Please reply to this email with the below information:

  1. A short phrase describing your study, and a study abbreviation 

    • We use the abbreviation to annotate all content associated with the study. Examples:

      • The Mount Sinai Brain Bank (MSBB) study

      • The Mayo RNAseq Study (MayoRNAseq)

  2. The name and contact info of a team liaison

    • This person will be my main contact for the team, and will triage tasks. This does not have to be the person responsible for data upload, and ideally should not be the PI

    • A list of the people on your team you want attributed in the portal as having contributed to your grant(s). 

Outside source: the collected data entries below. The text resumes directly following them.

(* ===== verification/Engine.v ===== *)
(** * Engine: sessions over sources and rules
    ([src/engine/internal.h], [source.c], [session.c] and the resolver of
    [lookback.c])

    A tick reads the sources, appends their values to rings, evaluates the rule
    set and reports the edges of watched expressions.  The context of a session,
    its evaluator and the evaluation of trees are interfaces; the host's
    functions are functions on its state [W].  Requests for memory during a tick
    are granted where no argument says otherwise, and a copied value is the
    value. *)

From Stdlib Require Import Ascii String ZArith Lia.
From stdpp Require Import base list strings.
From S2P Require Import Prelude Float64 Types Lexer Ast References IR Context.
Local Open Scope string_scope.
Local Open Scope run_scope.
Local Open Scope nat_scope.

(** ** Rings *)

(** A circular buffer, the newest sample at [rg_head]; [None] is a cell that was
    not written yet.  [engine_ring], the ring of an [engine_source] and the one of
    an [engine_arg_ring_entry] have these fields. *)
Record engine_ring (A : Type) : Type := mk_ring {
  rg_buf : option (list (option A));
  rg_cap : nat;
  rg_head : nat;
  rg_count : nat
}.
Arguments mk_ring {A}. Arguments rg_buf {A}. Arguments rg_cap {A}. Arguments rg_head {A}. Arguments rg_count {A}.
Definition show_sample (m : gmap string float64) (x : source * option float64) : gmap string float64 :=
  match x.2 with Some v => <[so_name x.1 := v]> m | None => m end.
Definition published (sources : list source) (samples : list (option float64)) (m : gmap string float64)
    : gmap string float64 := fold_left show_sample (zip sources samples) m.

(** What [hydrate_source] leaves as it was. *)
Definition same_rest (st st' : state) : Prop :=
  st_cursor st' = st_cursor st ∧ st_expr_rings st' = st_expr_rings st ∧ st_arg_rings st' = st_arg_rings st ∧
  shape <$> st_sources st' = shape <$> st_sources st.

Lemma same_rest_refl st : same_rest st st.
Proof. repeat split. Qed.
Lemma same_rest_trans st st' st'' : same_rest st st' → same_rest st' st'' → same_rest st st''.
Proof. unfold same_rest. intros (->&->&->&->) (->&->&->&->). repeat split. Qed.

Lemma has_ring_kept (src : source) cap r' hist :
  has_ring src = true → ring_holds r' cap hist → has_ring (source_with_ring r' src) = true.
Proof.
  unfold has_ring. cbn [so_kind so_ring source_with_ring]. intros Hr (cells & -> & _). by destruct (so_kind src).
Qed.

Lemma sources_ok_world (st : state) w m hp : sources_ok st hp → sources_ok (with_world w (with_memo m st)) hp.
Proof. intros Hok i src Hi. by apply Hok. Qed.

(** The ring of a source behind a tick in which it gave [v]. *)
Lemma append_sample (src : source) c hist v :
  pulled_ok c src hist →
  ∃ ring, (if has_ring src then engine_ring_append (so_ring src) v else Done (so_ring src)) = Done ring ∧
    has_ring (source_with_ring ring src) = has_ring src ∧
    (has_ring src = true → ring_holds ring (so_max_lookback src + 1) (v :: hist)).
Proof.
  intros [Hring _ _ _]. destruct (has_ring src) eqn:E.
  - destruct (ring_append_holds _ _ _ v (Hring eq_refl)) as (r & -> & Hr). exists r. split; [done|]. split; [|done].
    by apply (has_ring_kept src _ r _ E Hr).
  - exists (so_ring src). split; [done|]. split; [|done]. rewrite <- E. by destruct src.
Qed.

(** A source that is read in every tick is read, any other is left alone. *)
Definition reading (src : source) (cursor : Z) (w : W) (sample : option float64) (w' : W) : Prop :=
  match sample with
  | Some v => refreshed src = true ∧ gives src cursor w w' v
  | None => refreshed src = false ∧ w' = w
  end.

(** The sources are read in their order. *)
Inductive readings (cursor : Z) : list source → W → list (option float64) → W → Prop :=
  | readings_nil w : readings cursor [] w [] w
  | readings_cons src sources w sample w1 samples w' :
      reading src cursor w sample w1 → readings cursor sources w1 samples w' →
      readings cursor (src :: sources) w (sample :: samples) w'.

Lemma readings_snoc cursor sources w samples w1 src sample w' :
  readings cursor sources w samples w1 → reading src cursor w1 sample w' →
  readings cursor (sources ++ [src]) w (samples ++ [sample]) w'.
Proof.
  induction 1 as [w|s sources w x w1 samples w2 Hx _ IH]; intros Hr; simpl; [by eapply readings_cons; [|constructor]|].
  eapply readings_cons; [exact Hx|]. by apply IH.
Qed.

Lemma hydrate_source_done (st : state) hp i src m :
  sources_ok st hp → st_sources st !! i = Some src → context_shows (st_ctx st) m →
  (∀ e, e ∈ st_memo st → me_src e ≠ i) →
  ∃ st' sample, hydrate_source i src st = Done st' ∧
    reading src (st_cursor st) (st_world st) sample (st_world st') ∧
    sources_ok st' (λ j, if decide (j = i) then (option_list sample ++ hp i)%list else hp j) ∧
    context_shows (st_ctx st') (show_sample m (src, sample)) ∧ same_rest st st' ∧
    ∀ e, e ∈ st_memo st' → e ∈ st_memo st ∨ (me_src e = i ∧ me_offset e = 0 ∧ sample = Some (me_value e)).
Proof.
  intros Hok Hi Hm Hmiss. unfold hydrate_source, reading, refreshed.
  destruct (negb (so_hydrate_bare src) && negb (has_ring src)) eqn:E.
  { rewrite <- negb_orb in E. apply negb_true_iff in E. exists st, None. rewrite E. split; [done|].
    split; [done|]. split; [|split; [done|split; [apply same_rest_refl|by left]]].
    intros j s Hj. case_decide; [subst; by apply Hok|by apply Hok]. }
  rewrite <- negb_orb in E. apply negb_false_iff in E.
  destruct (current_done st hp i src Hok Hi Hmiss) as (w & mm & v & -> & Hmm & Hgives). cbn [run_bind].
  destruct (append_sample src (st_ctx st) (hp i) v (Hok i src Hi)) as (ring & -> & Hhas & Hring). cbn [run_bind].
  destruct (publish_done (source_with_ring ring src) v (st_ctx st) m Hm (source_name_ok _ _ _ (Hok i src Hi)))
    as (c' & slot & bound & Hpub & Hm' & Hb & Hs).
  { apply (source_slot_ok _ _ _ (Hok i src Hi)). }
  cbn [with_world with_memo st_ctx] in Hpub |- *. rewrite Hpub. cbn [run_bind].
  eexists _, (Some v). split; [reflexivity|]. rewrite ?E. split; [by split|]. split; [|split; [done|split]].
  - intros j s. cbn [with_sources with_ctx with_world with_memo st_sources st_ctx]. intros Hj.
    case_decide as Hji.
    + subst j. rewrite list_lookup_insert_eq in Hj by (by eapply lookup_lt_Some). injection Hj as <-.
      split; [|done|apply (source_column_ok _ _ _ (Hok i src Hi))|apply (source_name_ok _ _ _ (Hok i src Hi))].
      intros Hh. cbn [source_with_slot source_with_ring so_ring so_max_lookback option_list app].
      apply Hring. rewrite <- Hhas. exact Hh.
    + rewrite list_lookup_insert_ne in Hj by done. by apply (pulled_ok_slots (st_ctx st)), Hok.
  - unfold same_rest. cbn [with_sources with_ctx with_world with_memo st_sources st_cursor st_expr_rings st_arg_rings].
    repeat split. rewrite list_fmap_insert. apply list_insert_id. rewrite list_lookup_fmap, Hi. simpl. f_equal.
    unfold shape. cbn [source_with_slot source_with_ring so_name so_kind so_hydrate_bare so_max_lookback].
    by rewrite <- Hhas.
  - cbn [with_sources with_ctx with_world with_memo st_memo]. intros e He.
    destruct Hmm as [->| ->]; [by left|]. apply elem_of_app in He as [He|He]; [by left|].
    apply list_elem_of_singleton in He as ->. by right.
Qed.
Definition is_field_access (a : cxpr_expr_ast) : bool :=
  match ast_node a with CXPR_NODE_FIELD_ACCESS _ _ _ _ => true | _ => false end.
Definition field_of_expression (a : cxpr_expr_ast) : bool :=
  match ast_node a with CXPR_NODE_FIELD_ACCESS (Some _) _ _ _ => true | _ => false end.

Definition scannable_node (a : cxpr_expr_ast) : Prop :=
  plain_data (ast_node a) ∧
  match ast_node a with CXPR_NODE_INDEX target _ => field_of_expression target = false | _ => True end.

(** None of the three is anywhere in the tree. *)
Definition scannable (a : cxpr_expr_ast) : Prop := ast_all scannable_node a.

(** The reads the scan finds in any tree. *)
Inductive scanned : cxpr_expr_ast → Z → string → Prop :=
  | scanned_name span name : scanned (Ast span (CXPR_NODE_IDENTIFIER name)) 0 name
  | scanned_target span target index nd z d name :
      ast_node index = CXPR_NODE_NUMBER nd → fgeb nd fzero = true → to_Z nd = Some z → is_field_access target = false →
      scanned target d name → scanned (Ast span (CXPR_NODE_INDEX target index)) (z + d) name
  | scanned_child span data child d name :
      plain_data data → In child (children data) → scanned child d name → scanned (Ast span data) d name.

(** In a scannable tree these are all its reads. *)
Lemma scannable_reads a d name : scannable a → reads a d name → scanned a d name.
Proof.
  intros Hs Hr. induction Hr as [span name|span target index nd z d name Hnd Hge Hz Hr IH|span data child d name Hin Hr IH];
    apply ast_all_inv in Hs as [[Hfree Hfield] Hall]; cbn [ast_node children] in *; rewrite Forall_forall in Hall.
  - constructor.
  - assert (Htarget : scanned target d name) by (apply IH, Hall; by left).
    apply (scanned_target _ _ _ nd); try done. destruct target as [s data]. unfold is_field_access, field_of_expression in *.
    cbn [ast_node] in *. destruct data as [| | | | | | | |[base|] object field key| | | | | | |]; try done.
    inversion Htarget as [| |? ? child ? ? _ Hin]; subst. destruct Hin.
  - apply (scanned_child _ _ child); [done|done|]. apply IH, Hall. by rewrite list_elem_of_In.
Qed.

(** The number literals of the tree are finite, one can be taken off those of at
    least one, and their sum is at most [b]. *)
Definition number_weight (d : float64) : option Z :=
  match to_Z d, to_Z (fsub d fone) with
  | Some x, Some y => if fgeb d fone && (y <? 0) then None else Some (Z.max 0 (Z.max x y))
  | _, _ => None
  end.

Inductive fits : cxpr_expr_ast → Z → Prop :=
  | fits_number span d z b : number_weight d = Some z → z ≤ b → fits (Ast span (CXPR_NODE_NUMBER d)) b
  | fits_node span data bs b :
      (∀ d, data ≠ CXPR_NODE_NUMBER d) → Forall2 fits (children data) bs → Forall (λ x, 0 ≤ x) bs →
      foldr Z.add 0 bs ≤ b → fits (Ast span data) b.

Definition source_named (p : scan_program) (name : string) : option scan_source :=
  List.find (λ s, (ss_name s =? name)%string) (sp_sources p).
Definition tracked_named (p : scan_program) (name : string) : option scan_tracked :=
  List.find (λ t, (sk_name t =? name)%string) (sp_tracked p).

(** The source is read in every tick and remembered [d] samples back; the rule is
    remembered [d] ticks back. *)
Definition source_covered (p : scan_program) (name : string) (d : Z) : Prop :=
  ∃ s, source_named p name = Some s ∧ ss_referenced s = true ∧ ss_hydrate_bare s = true ∧ d ≤ ss_max_lookback s.
Definition rule_covered (p : scan_program) (name : string) (d : Z) : Prop :=
  ∃ t, tracked_named p name = Some t ∧ d ≤ sk_max_depth t.

(** A read of the name [d] samples back is covered in [p'], for the sources and
    rules of [p]. *)
Definition covers (p p' : scan_program) (name : string) (d : Z) : Prop :=
  (is_Some (source_named p name) → source_covered p' name d) ∧
  (source_named p name = None → engine_is_expr_name p name = true → 0 < d → rule_covered p' name d).

(** ** Growth of the program *)

Record grows (p p' : scan_program) : Prop := {
  grows_exprs : sp_exprs p' = sp_exprs p;
  grows_none name : source_named p name = None → source_named p' name = None;
  grows_some name : is_Some (source_named p name) → is_Some (source_named p' name);
  grows_source name d : source_covered p name d → source_covered p' name d;
  grows_rule name d : rule_covered p name d → rule_covered p' name d
}.

Lemma grows_refl p : grows p p.
Proof. by split. Qed.
Lemma grows_trans p1 p2 p3 : grows p1 p2 → grows p2 p3 → grows p1 p3.
Proof. intros [] []. split; [congruence|auto..]. Qed.

Lemma covers_later p p1 p2 name d : covers p p1 name d → grows p1 p2 → covers p p2 name d.
Proof. intros [Hs Hr] [_ _ _ Gs Gr]. split; auto. Qed.
Lemma covers_earlier p p1 p2 name d : grows p p1 → covers p1 p2 name d → covers p p2 name d.
Proof.
  intros [Ge Gn Gs _ _] [Hs Hr]. split; [auto|]. intros Hn He. apply Hr; [auto|]. unfold engine_is_expr_name in *. by rewrite Ge.
Qed.
Lemma covers_le p p' name d d' : covers p p' name d → d' ≤ d → covers p p' name d'.
Proof.
  intros [Hs Hr] Hle. split.
  - intros H. destruct (Hs H) as (s & Hf & H1 & H2 & H3). exists s. split_and!; try done. lia.
  - intros Hn He Hd. destruct Hr as (t & Ht & Hm); [done|done|lia|]. exists t. split; [done|lia].
Qed.

Lemma mark_first_find bare lookback name l l' :
  mark_first bare lookback name l = Some l' →
  ∀ n, List.find (λ s, (ss_name s =? n)%string) l' =
    if decide (n = name) then
      (λ s, mk_scan_source (ss_name s) true (bare || ss_hydrate_bare s)
              (if ss_max_lookback s <? lookback then lookback else ss_max_lookback s)) <$>
        List.find (λ s, (ss_name s =? n)%string) l
    else List.find (λ s, (ss_name s =? n)%string) l.
Proof.
  revert l'. induction l as [|s l IH]; intros l' Hm n; cbn [mark_first] in Hm; [done|].
  destruct (String.eqb_spec (ss_name s) name) as [Heq|Hne].
  - injection Hm as <-. cbn [List.find ss_name]. rewrite Heq. case_decide as Hn.
    + subst n. rewrite String.eqb_refl. simpl. by rewrite Heq.
    + destruct (String.eqb_spec name n); [by subst|done].
  - destruct (mark_first bare lookback name l) as [l1|]; [|done]. injection Hm as <-. cbn [List.find].
    rewrite (IH l1 eq_refl n). destruct (String.eqb_spec (ss_name s) n) as [Heq'|]; [|done].
    case_decide; [by subst|done].
Qed.

Lemma mark_first_none bare lookback name l :
  mark_first bare lookback name l = None ↔ List.find (λ s, (ss_name s =? name)%string) l = None.
Proof.
  induction l as [|s l IH]; cbn [mark_first List.find]; [done|]. destruct (String.eqb_spec (ss_name s) name); [done|].
  rewrite <- IH. by destruct (mark_first bare lookback name l).
Qed.

Lemma mark_source_spec bare lookback name p :
  match mark_source bare lookback name p with
  | None => source_named p name = None
  | Some p' => grows p p' ∧ is_Some (source_named p name) ∧ (bare = true → source_covered p' name lookback)
  end.
Proof.
  unfold mark_source. destruct (mark_first bare lookback name (sp_sources p)) as [l|] eqn:E.
  2: by apply (mark_first_none bare lookback).
  pose proof (mark_first_find _ _ _ _ _ E) as Hfind.
  set (p' := mk_scan _ l _ _).
  assert (Hnamed : ∀ n, source_named p' n =
    if decide (n = name) then (λ s, mk_scan_source (ss_name s) true (bare || ss_hydrate_bare s)
      (if ss_max_lookback s <? lookback then lookback else ss_max_lookback s)) <$> source_named p n
    else source_named p n) by (intros n; apply Hfind).
  assert (Hsome : is_Some (source_named p name)).
  { destruct (source_named p name) eqn:En; [eauto|]. apply (mark_first_none bare lookback) in En. congruence. }
  split; [split|split; [done|]].
  - done.
  - intros n Hn. rewrite Hnamed, Hn. by case_decide.
  - intros n Hn. rewrite Hnamed. case_decide; [by apply fmap_is_Some|done].
  - intros n d (s & Hs & Hr & Hh & Hd). unfold source_covered. rewrite Hnamed. case_decide; [|eauto 10].
    rewrite Hs. eexists. split; [reflexivity|]. cbn. rewrite Hh, orb_true_r. split; [done|]. split; [done|].
    destruct (Z.ltb_spec (ss_max_lookback s) lookback); lia.
  - intros n d Hr. exact Hr.
  - intros ->. destruct Hsome as [s Hs]. unfold source_covered. rewrite Hnamed, decide_True, Hs by done.
    eexists. split; [reflexivity|]. cbn. split; [done|]. split; [done|]. destruct (Z.ltb_spec (ss_max_lookback s) lookback); lia.
Qed.

Lemma deepen_find name depth l n :
  List.find (λ t, (sk_name t =? n)%string) (deepen name depth l) =
  if decide (n = name) then
    Some (mk_scan_tracked name (match List.find (λ t, (sk_name t =? n)%string) l with
                                | Some t => if sk_max_depth t <? depth then depth else sk_max_depth t
                                | None => depth
                                end))
  else List.find (λ t, (sk_name t =? n)%string) l.
Proof.
  induction l as [|t l IH]; cbn [deepen List.find].
  - cbn [sk_name]. case_decide as Hn; [subst; by rewrite String.eqb_refl|]. destruct (String.eqb_spec name n); [by subst|done].
  - destruct (String.eqb_spec (sk_name t) name) as [Heq|Hne]; cbn [List.find sk_name].
    + rewrite Heq. case_decide as Hn; [subst; by rewrite String.eqb_refl|]. destruct (String.eqb_spec name n); [by subst|done].
    + destruct (String.eqb_spec (sk_name t) n) as [Heq'|]; [|apply IH]. case_decide; [by subst|done].
Qed.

      1. We do this by linking to people’s Synapse profile (The AD Knowledge Portal’s data management system). To create a Synapse profile see here: https://www.synapse.org/#!RegisterAccount:0

      2. Ideally Synapse profiles should include full name, a photo, and affiliated institution. People can also include a bio (or link to one) if they so wish.Those with a profile containing photo, are featured on the front page of the Portal (all members are listed under Explore - People irrespective of profile completeness)

    • In addition to the AD Knowledge Portal, we manage a private collaboration space within the Synapse platform. This space has limited access to members of the funded AD Knowledge Portal Programs and is a place for the distribution of meeting materials, information about working groups etc. Please indicate which of your team members you would like to have access to the AD consortia private space/resources. We will add them to a Synapse team that provides access

  3. Write an acknowledgment statement for your data

    • Users of the data will be requested to use this statement in publications.

    • Example:  "These data were generated by Kristen Brennand, a New York Stem Cell Foundation - Robertson Investigator. This work was supported by the Brain and Behavior Research Foundation, NIH grant R01 MH101454 and the New York Stem Cell Foundation."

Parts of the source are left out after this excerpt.